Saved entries
(** * The configuration-search harness of [config_optimization/optimize.py]

    A shallow embedding of the search driver, its leaves (configuration
    editor, result parser, load runner, candidate generator) and the report
    summary, followed by the properties the specification states about them.

    Conventions of the embedding:
    - a Python [float] is an IEEE-754 binary64 value ([spec_float] at
      precision 53 and maximal exponent 1024, round to nearest even);
    - a Python [int] is a [Z];
    - a Python [str] is a [string] whose characters stand for code points
      0..255, one character per code point;
    - a [dict] with string keys is a [gmap string _];
    - an exception that a [try] block swallows is an [option] or an explicit
      outcome; a mutation that survives the exception is kept in the state. *)

From Stdlib Require Import ZArith Lia Bool List Ascii String Sorted.
From Stdlib Require Import Floats.SpecFloat Numbers.DecimalString.
From stdpp Require Import gmap strings list.

Local Open Scope Z_scope.

(* ===================================================================== *)
(** * Python floats                                                       *)
(* ===================================================================== *)

Module PyFloat.

Definition prec : Z := 53.
Definition emax : Z := 1024.

Abbreviation float := spec_float.
(** Every successful turn of [exec] yields a name and a reply that print. *)
Definition exec_printable (exec : json -> json -> json -> M exec_result) : Prop :=
  forall id m c w w1 r, exec id m c w = (w1, Ok r) -> printable_result r.

Definition conv_printable (conv : list turn) : Prop :=
  forall t, In t conv -> turn_line t <> None.

Definition mem_bounded (w : world) : Prop :=
  forall k a, In (k, a) (w_agents w) -> (length (ag_memory a) <= memory_cap_size)%nat.

Definition msg_json (m : string * string) : json :=
  JObj [("role", JStr (fst m)); ("content", JStr (snd m))].

Definition is_system_msg (m : string * string) : bool := String.eqb (fst m) "system".

Definition succeeded {A} (r : result A) : bool :=
  match r with Ok _ => true | Err _ => false end.

(** Three ProviderA calls with limit 1: at [t = 1000], again at once, and
    after the window ending at [100000] has elapsed. *)
Definition limit_one_run : result json * result json * Z * result json :=
  let p := process (Some "sk-a") None 1 in
  let s1 := callOpenAI net_ok [] JUndefined JUndefined p in
  let s2 := callOpenAI net_ok [] JUndefined JUndefined (fst s1) in
  let s3 := callOpenAI net_ok [] JUndefined JUndefined (set_clock (fst s2) 100001) in
  (snd s1, snd s2, requests (rl_openai (w_client (fst s2))), snd s3).

(** ProviderB configured, its window of limit 1 already used up. *)
Definition anthropic_spent : world :=
  {| w_client := {| openaiKey := None; anthropicKey := Some "sk-b";
                    rl_openai := window_of 0 1; rl_anthropic := window_of 1 1 |};
     w_metrics := metrics0; w_agents := []; w_clock := 1000 |}.

(** [m] keeps the invariant [P] of the world. *)
Definition preserves {A} (P : world -> Prop) (m : M A) : Prop :=
  forall w, P w -> P (fst (m w)).

(** [response.choices[0].message], lines 216-217. *)
Definition reply_message (response : json) : option json :=
  match get_field response "choices" with
  | Some choices =>
      match get_first choices with
      | Some c0 => get_field c0 "message"
      | None => None
      end
  | None => None
  end.

(** ProviderA agent [a1] of [trio], as [createAgent] built it. *)
Definition agent_a : agent :=
  {| ag_id := "a1"; ag_name := JStr "A"; ag_role := JStr "Assistant";
     ag_provider := JStr "openai"; ag_model := JStr "gpt-4";
     ag_instructions := JStr "You are a helpful AI assistant."; ag_memory := [];
     ag_created := 1000 |}.

(** ProviderB agent [a2] of [trio], as [createAgent] built it. *)
Definition agent_b : agent :=
  {| ag_id := "a2"; ag_name := JStr "B"; ag_role := JStr "Assistant";
     ag_provider := JStr "anthropic"; ag_model := JStr "claude-3-5-sonnet-20241022";
     ag_instructions := JStr "You are a helpful AI assistant."; ag_memory := [];
     ag_created := 1000 |}.

(** The messages [exchanges net_ok _ 0 n] appends, starting at clock 1000. *)
Definition appended_messages (n : nat) : list json :=
  flat_map (fun i => [user_message (JStr (String.append "m" (string_of_nat i)));
                      JObj [("role", JStr "assistant");
                            ("content", JStr (String.append "reply " (string_of_nat (1000 + i))))]])
           (seq 0 n).

Definition is_error_turn (t : turn) : bool :=
  match t with TurnErr _ _ _ _ => true | TurnOk _ _ _ => false end.
Lemma columns_fit (p : ColRow) (ps : list ColRow) :
  Forall (fun q => 0 <= col q <= 52) (p :: ps) ->
  maxColOf p ps - minColOf p ps + 1 <= 53.
Proof.
  intros H. rewrite Forall_forall in H.
  destruct (Math_min_spec (col p) (map col ps)) as [_ Hmin].
  destruct (Math_max_spec (col p) (map col ps)) as [_ Hmax].
  change (In (minColOf p ps) (map col (p :: ps))) in Hmin.
  change (In (maxColOf p ps) (map col (p :: ps))) in Hmax.
  apply in_map_iff in Hmin. apply in_map_iff in Hmax.
  destruct Hmin as (q1 & <- & H1). destruct Hmax as (q2 & <- & H2).
  pose proof (H q1 H1). pose proof (H q2 H2). lia.
Qed.

(** X14. A template whose message dates are real days of 2019 never fails
    with DrawingTooWide. *)
Theorem real_days_never_too_wide (align : Align) (now : Z) (text : jsstring) :
  (forall s, In s (gather (sanitize text)) -> realDay2019 s) ->
  forall w, main align now text <> Throw (DrawingTooWide w).
Proof.
  intros Hreal w. unfold main.
  destruct (gather (sanitize text)) as [|s msgs]; [discriminate|].
  destruct (real_day_index s (Hreal s (or_introl eq_refl))) as (i & Hi & _ & Hc & _).
  rewrite Hi. cbn [bind].
  destruct (mapM_Ok (dayIndex (gridStartUTC 2019)) (fun i => 0 <= col (toColRow i) <= 52) msgs)
    as (idxs & Hidxs & Hcols).
  { intros x Hx. destruct (real_day_index x (Hreal x (or_intror Hx))) as (j & Hj & _ & Hcj & _).
    eauto. }
  rewrite Hidxs. cbn [bind].
  assert (W : maxColOf (toColRow i) (map toColRow idxs)
              - minColOf (toColRow i) (map toColRow idxs) + 1 <= 53).
  { apply columns_fit. constructor; [exact Hc|]. now apply Forall_map. }
  rewrite shiftCols_cases.
  match goal with |- context [?a >? 53] =>
    replace (a >? 53) with false by (destruct (a >? 53) eqn:G; [lia | reflexivity]) end.
  destruct (_ && _); cbn [bind]; [discriminate|].
  intros H. apply rewrite_Throw_shape in H. destruct H as (s' & H & _). discriminate.
Qed.
(** * HelFEM [sadatom::solver]: the SCF engine of the spherically averaged atom

    A shallow embedding of [src/sadatom/solver.cpp]: orbital channels and
    their occupations, the configuration ordering, the block-diagonal
    packing used for the convergence accelerator, the orbital refreshes,
    the Fock build and the SCF loop, followed by the properties the
    specification states about them.

    Conventions.
    - [double] is IEEE binary64, modelled by Rocq's primitive [float].
    - [arma::sword] and [int] are signed; signed overflow is undefined in
      C++, so the model covers the executions without it and signed
      arithmetic is arithmetic on [Z].
    - [arma::uword] and [size_t] are unsigned 64-bit; their arithmetic wraps
      and is written with [uword].
    - Armadillo checks indices and sizes (its default build); a failed check
      throws, which the model records in [outcome]. *)

From Stdlib Require Import ZArith Lia Floats.PrimFloat Floats.SpecFloat
  Floats.FloatOps Floats.FloatAxioms Numbers.Cyclic.Int63.Uint63.
From stdpp Require Import base numbers list list_numbers strings.

Local Open Scope Z_scope.

(** ** Exceptions *)

(** [std::logic_error] is what [Solve] throws itself and what Armadillo
    throws on a size mismatch; [std::out_of_range] (a subclass of
    [std::logic_error]) is what Armadillo throws on an index out of bounds. *)
Inductive exn : Type :=
| logic_error (what : string)
| out_of_range (what : string)
| fault (what : string).   (* no exception: a signal that ends the process *)

Inductive outcome (A : Type) : Type :=
| Ok (a : A)
| Throw (e : exn).
Arguments Ok {A} a.
Arguments Throw {A} e.

#[global] Instance outcome_ret : MRet outcome := λ A a, Ok a.
#[global] Instance outcome_bind : MBind outcome := λ A B k m,
  match m with
  | Ok a => k a
  | Throw e => Throw e
  end.

(** [for (i : idx) s = body(i, s);] with exceptions propagating. *)
Fixpoint for_each {S : Type} (idx : list Z) (body : Z → S → outcome S) (s : S)
  : outcome S :=
  match idx with
  | [] => Ok s
  | i :: idx' => s' ← body i s; for_each idx' body s'
  end.

(** [for (i = lo; i <= hi; i++)]. *)
Definition for_range {S : Type} (lo hi : Z) (body : Z → S → outcome S) (s : S)
  : outcome S :=
  for_each (seqZ lo (hi + 1 - lo)) body s.

(** [Σ f(x)] over the entries of a list. *)
Definition sum_over {A} (f : A → Z) (l : list A) : Z := foldr Z.add 0 (f <$> l).

(** ** Machine integers *)

Definition uword_modulus : Z := 2 ^ 64.

(** Conversion to, and arithmetic in, [arma::uword]. *)
Definition uword (z : Z) : Z := z mod uword_modulus.

(** Conversion to [int] (32 bits, two's complement). *)
Definition to_int (z : Z) : Z := (z + 2 ^ 31) mod 2 ^ 32 - 2 ^ 31.

(** The largest number of 8-byte elements Armadillo's allocator accepts;
    beyond it [Mat::init] or [memory::acquire] throw. Below it the model
    covers the executions in which memory suffices. *)
Definition max_n_elem : Z := (uword_modulus - 1) / 8.

(** A signed size handed to Armadillo is converted to [uword]; a negative
    one becomes a request that the allocator refuses (with this error, or
    with [std::bad_alloc] when the other dimensions of a cube are zero). *)
Definition alloc (n : Z) : outcome Z :=
  if n <? 0
  then Throw (logic_error "arma::memory::acquire(): requested size is too large")
  else Ok n.

(** ** Armadillo containers *)

#[global] Instance float_inhabited : Inhabited float := populate 0%float.

(** Dense columns of any element type ([arma::vec], [arma::ivec]). *)
Module col.

(** [v.subvec(a, b) = x], the bounds [a], [b] being [uword]s. *)
Definition set_subvec {A} (v : list A) (a b : Z) (x : list A) : outcome (list A) :=
  if bool_decide (b < a ∨ Z.of_nat (length v) ≤ b)
  then Throw (out_of_range "Col::subvec(): indices out of bounds or incorrectly used")
  else if bool_decide (Z.of_nat (length x) = b - a + 1)
  then Ok (take (Z.to_nat a) v ++ x ++ drop (Z.to_nat (b + 1)) v)
  else Throw (logic_error "copy into submatrix: incompatible matrix dimensions").

(** [v(idx)], the elements of [v] at the indices [idx]. *)
Definition elem {A} `{Inhabited A} (v : list A) (idx : list Z) : outcome (list A) :=
  if forallb (λ i, bool_decide (0 ≤ i < Z.of_nat (length v))) idx
  then Ok ((λ i, v !!! Z.to_nat i) <$> idx)
  else Throw (out_of_range "Mat::elem(): index out of bounds").

(** [arma::vec v(n)]: [n] entries that nothing has been assigned to yet,
    each [None] until it is written. *)
Definition unset {A} (n : Z) : outcome (list (option A)) :=
  if bool_decide (max_n_elem < n)
  then Throw (logic_error "arma::memory::acquire(): requested size is too large")
  else Ok (replicate (Z.to_nat n) None).

End col.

- [Exercise]:
There is a run of lines above from the one with "(** * HelFEM" to the one with "out_of_range (what : string)"; print exactly that run, both ends included, and nothing else.

- [Answer]:
(** * HelFEM [sadatom::solver]: the SCF engine of the spherically averaged atom

    A shallow embedding of [src/sadatom/solver.cpp]: orbital channels and
    their occupations, the configuration ordering, the block-diagonal
    packing used for the convergence accelerator, the orbital refreshes,
    the Fock build and the SCF loop, followed by the properties the
    specification states about them.

    Conventions.
    - [double] is IEEE binary64, modelled by Rocq's primitive [float].
    - [arma::sword] and [int] are signed; signed overflow is undefined in
      C++, so the model covers the executions without it and signed
      arithmetic is arithmetic on [Z].
    - [arma::uword] and [size_t] are unsigned 64-bit; their arithmetic wraps
      and is written with [uword].
    - Armadillo checks indices and sizes (its default build); a failed check
      throws, which the model records in [outcome]. *)

From Stdlib Require Import ZArith Lia Floats.PrimFloat Floats.SpecFloat
  Floats.FloatOps Floats.FloatAxioms Numbers.Cyclic.Int63.Uint63.
From stdpp Require Import base numbers list list_numbers strings.

Local Open Scope Z_scope.

(** ** Exceptions *)

(** [std::logic_error] is what [Solve] throws itself and what Armadillo
    throws on a size mismatch; [std::out_of_range] (a subclass of
    [std::logic_error]) is what Armadillo throws on an index out of bounds. *)
Inductive exn : Type :=
| logic_error (what : string)
| out_of_range (what : string)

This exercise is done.